We have been told to expect more extreme weather as a result of climate change. How it balances out I don't know - a mixture of dry months and occasional downpours and floods. It also depends on public demand for water, so I'd expect rationing to be more frequent. Yet another clash between freedom and social responsibility when it comes to watering lawns and gardens etc etc. It never stops.
 

Steve

Boomer Member
Yet another clash between freedom and social responsibility
You should move to Hong Kong. The Chicom government would welcome you with open arms. There is no clash. There are only those who love their freedom, and those who would take it away.
 

les24preludes

Legendary Member
You should move to Hong Kong.

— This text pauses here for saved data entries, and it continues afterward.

(* ===== verification/GraphInv.v ===== *)
(** The invariants of the packet graph.

    A buffer has exactly one owner.  [balance] is the ledger that says so: what
    was allocated or received, less what was freed or handed to the NIC, less
    what the frame slots and the neighbour queues hold.

    A frame slot is in exactly one place: in the ready queue, pending in the
    output of the running node, or being run.  This is what makes the pool of
    sixteen slots and the queue of the same size fit together: queueing never
    fails, no slot is reused while somebody still reads it, and a frame never
    outgrows its 64 entries. *)
From Stdlib Require Import ZifyNat.
From S2P Require Import Prelude.
From S2P Require Import Dpdk.
From S2P Require Import Types.
From S2P Require Import Graph.

(** * The ledger *)

Definition ids (frame : node_frame) : list Z := (fun p => mb_id p.1) <$> frame.

(** How often a buffer occurs in a list. *)
Definition cnt (l : list Z) (id : Z) : Z := Z.of_nat (count_occ Z.eq_dec l id).

Definition acquired (e : dpdk_event) : list Z :=
  match e with
  | EvAlloc (Some m) => [mb_id m]
  | EvRx _ batch => mb_id <$> batch
  | _ => []
  end.
Definition released (e : dpdk_event) : list Z :=
  match e with
  | EvFree m => [mb_id m]
  | EvTx _ batch sent => mb_id <$> take sent batch
  | _ => []
  end.

Definition ledger (events : list dpdk_event) (id : Z) : Z :=
  foldr (fun e acc => cnt (acquired e) id - cnt (released e) id + acc) 0 events.

Definition slot_ids (s : graph_frame_slot) : list Z := if sl_used s then ids (sl_frame s) else [].
Definition held_slots (slots : list graph_frame_slot) : list Z := concat (slot_ids <$> slots).
Definition pending_ids (entries : list pending_neighbour) : list Z := concat ((fun p => ids (pn_packets p)) <$> entries).

Definition balance (rt : app_runtime) (id : Z) : Z :=
  ledger (rt_dpdk rt) id - cnt (held_slots (gr_slots (rt_graph rt))) id - cnt (pending_ids (rt_pending_neighbours rt)) id.

(** * Where the slots are *)

Definition POOL : nat := GRAPH_FRAME_POOL_SIZE.

(** The ready queue in order. *)
Definition queued (g : dp_graph) : list nat :=
  (fun k => nth ((gr_q_head g + k) mod POOL)%nat (gr_queue g) O) <$> seq 0 (gr_q_count g).

(** The slots pending in an output. *)
Definition pendings (out : node_output) : list nat := omap id out.

Definition owned (g : dp_graph) (out : node_output) (cur : list nat) : list nat := queued g ++ pendings out ++ cur.

(** [cur] is the slot being run, if any. *)
Record graph_inv (g : dp_graph) (out : node_output) (cur : list nat) : Prop := {
  gi_len : length (gr_slots g) = POOL /\ length (gr_queue g) = POOL /\ length out = NODE_MAX;
  gi_ring : (gr_q_head g < POOL)%nat /\ gr_q_tail g = ((gr_q_head g + gr_q_count g) mod POOL)%nat;
  gi_nodup : NoDup (owned g out cur);
  gi_bound : Forall (fun i => (i < POOL)%nat) (owned g out cur);
  gi_used : forall i s, gr_slots g !! i = Some s -> sl_used s = true <-> i ∈ owned g out cur;
  gi_frames : forall i s, gr_slots g !! i = Some s -> sl_used s = true -> (length (sl_frame s) <= GRAPH_FRAME_SIZE)%nat;
  gi_pending : forall n slot, out !! node_index n = Some (Some slot) ->
    exists s, gr_slots g !! slot = Some s /\ sl_node s = n;
  gi_run : forall n, (dn_run <$> gr_nodes g) !! node_index n = Some (Some n)
}.

(** Pending frames have room for one more packet; [except] is the frame that was
    just filled. *)
Definition room (except : option node_id) (g : dp_graph) (out : node_output) : Prop :=
  forall n slot s, Some n <> except -> out !! node_index n = Some (Some slot) -> gr_slots g !! slot = Some s ->
    (length (sl_frame s) < GRAPH_FRAME_SIZE)%nat.

(** * Lemmas: counting *)

Lemma cnt_app l k id : cnt (l ++ k) id = cnt l id + cnt k id.
Proof. unfold cnt. rewrite count_occ_app. lia. Qed.

Lemma cnt_cons x l id : cnt (x :: l) id = cnt [x] id + cnt l id.
Proof. apply (cnt_app [x]). Qed.

Lemma cnt_nil id : cnt [] id = 0.
Proof. done. Qed.

Lemma cnt_perm l k id : l ≡ₚ k -> cnt l id = cnt k id.
Proof. intros H. unfold cnt. f_equal. by apply (Permutation_count_occ Z.eq_dec). Qed.

Lemma cnt_nonneg l id : 0 <= cnt l id.
Proof. unfold cnt. lia. Qed.

Lemma ids_app f k : ids (f ++ k) = ids f ++ ids k.
Proof. apply fmap_app. Qed.

(** Replacing one element changes the sum by the difference. *)
Lemma cnt_concat_insert {A} (f : A -> list Z) (l : list A) i x y id : l !! i = Some x ->
  cnt (concat (f <$> <[i := y]> l)) id = cnt (concat (f <$> l)) id - cnt (f x) id + cnt (f y) id.
Proof.
  intros H. assert (Hs := take_drop_middle l i x H). rewrite insert_take_drop by (by eapply lookup_lt_Some).
  rewrite <- Hs at 3. rewrite !fmap_app, !fmap_cons, !concat_app. cbn [concat]. rewrite !cnt_app. lia.
Qed.

Lemma list_alter_lookup {A} (f : A -> A) (l : list A) i x : l !! i = Some x -> alter f i l = <[i := f x]> l.
Proof. revert i. induction l as [|y l IH]; intros [|i] H; simplify_eq/=; [done|]. f_equal. by apply IH. Qed.

Lemma held_slots_insert slots i s s' id : slots !! i = Some s ->
  cnt (held_slots (<[i := s']> slots)) id = cnt (held_slots slots) id - cnt (slot_ids s) id + cnt (slot_ids s') id.
Proof. apply cnt_concat_insert. Qed.

Lemma pending_ids_insert l i p p' id : l !! i = Some p ->
  cnt (pending_ids (<[i := p']> l)) id = cnt (pending_ids l) id - cnt (ids (pn_packets p)) id + cnt (ids (pn_packets p')) id.
Proof. apply (cnt_concat_insert (fun p => ids (pn_packets p))). Qed.

(** * Lemmas: nodes and outputs *)

Lemma node_index_lt n : (node_index n < NODE_MAX)%nat.
Proof. destruct n; unfold NODE_MAX; simpl; lia. Qed.

Lemma node_index_inj n k : node_index n = node_index k -> n = k.
Proof. destruct n, k; done. Qed.

Lemma node_of_index i : (i < NODE_MAX)%nat -> exists n, node_index n = i /\ n ∈ all_nodes.
Proof.
  intros Hi. assert (Hl : exists n, all_nodes !! i = Some n) by (apply lookup_lt_is_Some_2; done).
  destruct Hl as [n Hn]. exists n. split; [|by eapply list_elem_of_lookup_2].
  unfold NODE_MAX in Hi. do 15 (destruct i as [|i]; [simpl in Hn; by injection Hn as <-|]). lia.
Qed.

Lemma pendings_elem (out : node_output) slot : slot ∈ pendings out <-> exists i, out !! i = Some (Some slot).
Proof.
  unfold pendings. rewrite list_elem_of_omap. split.
  - intros ([x|] & Hx & Hs); [|done]. simpl in Hs. injection Hs as ->. by apply list_elem_of_lookup in Hx.
  - intros [i Hi]. exists (Some slot). split; [by eapply list_elem_of_lookup_2|done].
Qed.

Lemma pendings_set (out : node_output) i slot : out !! i = Some None -> pendings (<[i := Some slot]> out) ≡ₚ slot :: pendings out.
Proof.
  intros H. assert (Hlt := lookup_lt_Some _ _ _ H). assert (Hs := take_drop_middle out i _ H). unfold pendings.
  rewrite insert_take_drop by done. rewrite <- Hs at 3. rewrite !omap_app. simpl. by rewrite <- Permutation_middle.
Qed.

Lemma pendings_clear (out : node_output) i slot : out !! i = Some (Some slot) -> pendings out ≡ₚ slot :: pendings (<[i := None]> out).
Proof.
  intros H. assert (Hlt := lookup_lt_Some _ _ _ H). assert (Hs := take_drop_middle out i _ H). unfold pendings.
  rewrite insert_take_drop by done. rewrite <- Hs at 1. rewrite !omap_app. simpl. by rewrite <- Permutation_middle.
Qed.

Lemma pendings_none : pendings no_output = [].
Proof. reflexivity. Qed.

Lemma no_output_lookup n : no_output !! node_index n = Some None.
Proof. by destruct n. Qed.

Lemma out_nth (out : node_output) n : length out = NODE_MAX -> out !! node_index n = Some (nth (node_index n) out None).
Proof.
  intros H. rewrite nth_lookup.
  destruct (lookup_lt_is_Some_2 out (node_index n)) as [x Hx]; [rewrite H; apply node_index_lt|]. by rewrite Hx.
Qed.

(** * Lemmas: the ring of ready slots *)

Lemma pool_bound l : NoDup l -> Forall (fun i => (i < POOL)%nat) l -> (length l <= POOL)%nat.
Proof.
  intros Hd Hb. rewrite <- (length_seq POOL 0). apply submseteq_length, NoDup_submseteq; [done|].
  intros i Hi. apply elem_of_seq. rewrite Forall_forall in Hb. specialize (Hb i Hi). lia.
Qed.

Ltac modlia := unfold POOL, GRAPH_FRAME_POOL_SIZE in *; zify; Z.div_mod_to_equations; lia.

Lemma queued_push g slot : length (gr_queue g) = POOL -> (gr_q_head g < POOL)%nat ->
  gr_q_tail g = ((gr_q_head g + gr_q_count g) mod POOL)%nat -> (gr_q_count g < POOL)%nat ->
  exists g', queue_slot g slot = (0, g') /\ queued g' = queued g ++ [slot] /\
    g' = (g |> set_gr_queue (gr_queue g') |> set_gr_q_tail (gr_q_tail g') |> set_gr_q_count (gr_q_count g')) /\
    length (gr_queue g') = POOL /\ gr_q_tail g' = ((gr_q_head g' + gr_q_count g') mod POOL)%nat.
Proof.
  intros Hl Hh Ht Hc. unfold queue_slot. destruct (Nat.eqb_spec (gr_q_count g) GRAPH_FRAME_POOL_SIZE) as [E|_]; [unfold POOL in *; lia|].
  eexists. split; [reflexivity|]. cbn [gr_queue gr_q_tail gr_q_count gr_q_head set_gr_queue set_gr_q_tail set_gr_q_count].
  split; [|split; [done|split; [by rewrite length_insert|]]].
  - unfold queued. cbn [gr_queue gr_q_tail gr_q_count gr_q_head set_gr_queue set_gr_q_tail set_gr_q_count].
    rewrite Nat.add_1_r, seq_S, fmap_app. f_equal.
    + apply list_fmap_ext. intros j k Hk. apply lookup_seq in Hk as [-> Hk]. rewrite !nth_lookup, list_lookup_insert_ne; [done|].
      rewrite Ht. modlia.
    + cbn [fmap list_fmap]. rewrite Nat.add_0_l, nth_lookup, <- Ht, list_lookup_insert_eq; [done|]. rewrite Hl, Ht. modlia.
  - rewrite Ht. modlia.
Qed.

The Chicom government would welcome you with open arms. There is no clash. There are only those who love their freedom, and those who would take it away.
That has very little to do with social responsibility in the sense that I'm discussing it, but by all means let's move on.
 

UKRob

Forum GOD!
We have been told to expect more extreme weather as a result of climate change. How it balances out I don't know - a mixture of dry months and occasional downpours and floods. It also depends on public demand for water, so I'd expect rationing to be more frequent. Yet another clash between freedom and social responsibility when it comes to watering lawns and gardens etc etc. It never stops.
Climate change or not - nothing changes the amount of water we have recourse to - how we manage that is a different matter. Stopping water seepage in countries that have an adequate supply is easily achieved. De-salination of sea water in other countries would cost far less than Covid19 precautions. It just down to a matter of choice.
 

les24preludes

Legendary Member
Climate change or not - nothing changes the amount of water we have recourse to - how we manage that is a different matter. Stopping water seepage in countries that have an adequate supply is easily achieved. De-salination of sea water in other countries would cost far less than Covid19 precautions. It just down to a matter of choice.
We can change the amount of water we have recourse to by building a desalination plant, as you say. I've never heard anyone discuss this but it may come in future. Desalination plants operate in more than 120 countries in the world, including Saudi Arabia, Oman, United Arab Emirates, Spain, Cyprus, Malta, Gibraltar, Cape Verde, Portugal, Greece, Italy, India, China, Japan, and Australia. I wasn't aware that Spain and Italy needed desalination but seems the case. That's for posting this.

Looking a bit further into this I see the UK does have a desalination plant in Beckton, E.London. It was built in 2010 at a cost of £250m. The plant provides up to 150 million litres of drinking water each day (150,000 cubic metres) – enough for nearly one million people.